The real picture is much more complex, as this article by Asa Cristina Laurell shows. (Her website has a more recent account of the smoke and mirrors of Mexicos so-called universal health coverage here.) Pap smears always fall somewhere between the public health system and primary care. In Canada, my family physician gets a bonus if she remembers to offer a woman of our age group the option to get a pap smear and we choose to do so. In many places, it is likely a public health nurse doing a pap smear. Laurell documents how Mexicos historical underspending in the public health sector was not addressed in the reforms that Frenk championed first as a politician and Health Minister and now academically, having moved from politics to the position of Dean of Harvards School of Public Health. She describes how Frenk has implausibly claimed that his reforms (of 2004) contributing to Mexicos falling cervical cancer mortality from 2000-2005.
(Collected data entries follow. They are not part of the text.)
(** ** What a run gets from outside the program *)

(** What [json.Unmarshal] and [Decoder.Decode] make of a text, decoding into
a zero [models.Track]: a syntax check comes first and leaves the target
untouched when it fails; an input of the wrong shape decodes what it can
and reports the mismatch. *)
Inductive Decoded :=
| Decodes (t : Track)
| SyntaxError (e : error)
| TypeError (e : error) (partial : Track).

(** The calls on the operating system, by call site. *)
Inductive OsCall :=
| OsCreate | OsCopyToFile | OsLookPath | OsRun | OsReadFile
| OsRemoveVideo | OsRemoveAudio | OsCopyToResponse.

Record Env := mkEnv {
  (** the failure, if any, of each driver call of this run *)
  faults : StoreCall → option error;
  (** the failure, if any, of each call on the operating system *)
  os_faults : OsCall → option error;
  (** the ids [primitive.NewObjectID] hands out, in order *)
  ObjectID_at : nat → ObjectID;
  (** the chunk size of the GridFS bucket *)
  ChunkSizeBytes : nat;
  (** encoding/json, on the form field of an upload and on a request body *)
  json_Unmarshal : string → Decoded;
  json_Decode : string → Decoded;
  json_Decode_Video : string → result Video;
  json_Decode_YoutubeRequest : string → result YoutubeRequest;
  (** the error, if any, of [http.NewRequest] for a method and a URL *)
  http_NewRequest : string → string → option error;
  (** what the converter makes of a video file *)
  ffmpeg : list Byte.byte → result (list Byte.byte);
}.

(** The state a request runs against: the database, the id generator, the
log, and the files of the working directory. *)
Record World := mkWorld {
  db : Store;
  oidCounter : nat;
  logged : list string;
  files : gmap string (list Byte.byte);
}.

Definition with_db (f : Store → Store) (W : World) : World :=
  mkWorld (f (db W)) (oidCounter W) (logged W) (files W).

Definition with_files
  (f : gmap string (list Byte.byte) → gmap string (list Byte.byte))
  (W : World) : World :=
  mkWorld (db W) (oidCounter W) (logged W) (f (files W)).

(** [logrus ... .Error(msg)] *)
Definition logError (msg : string) (W : World) : World :=
  mkWorld (db W) (oidCounter W) (logged W ++ [msg]) (files W).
Asa Cristina Laurell lays out the risk to ordinary Mexican families of the realagenda behind so-called universal coverage: the separation of funding from delivery, and the opening of the latter to competition from public and private providers, and ultimately the weakening of the combined insurer/provider that provides care to the largest number of Mexicans, the Seguro Social.

Given the very highly publicized role of ethics committees in all this reform, we should spare no energy in evaluating claims about the ethical grounding of the system.

Another series of comments Adriana made stood out. At academic conferences, one of the things we like to do is complain that we dont feel we are having an effect in the real world. In particular, weve all heard someone who is coming off their time at the WHO or with the UN, and who left in despair at whether that kind of work makes any difference.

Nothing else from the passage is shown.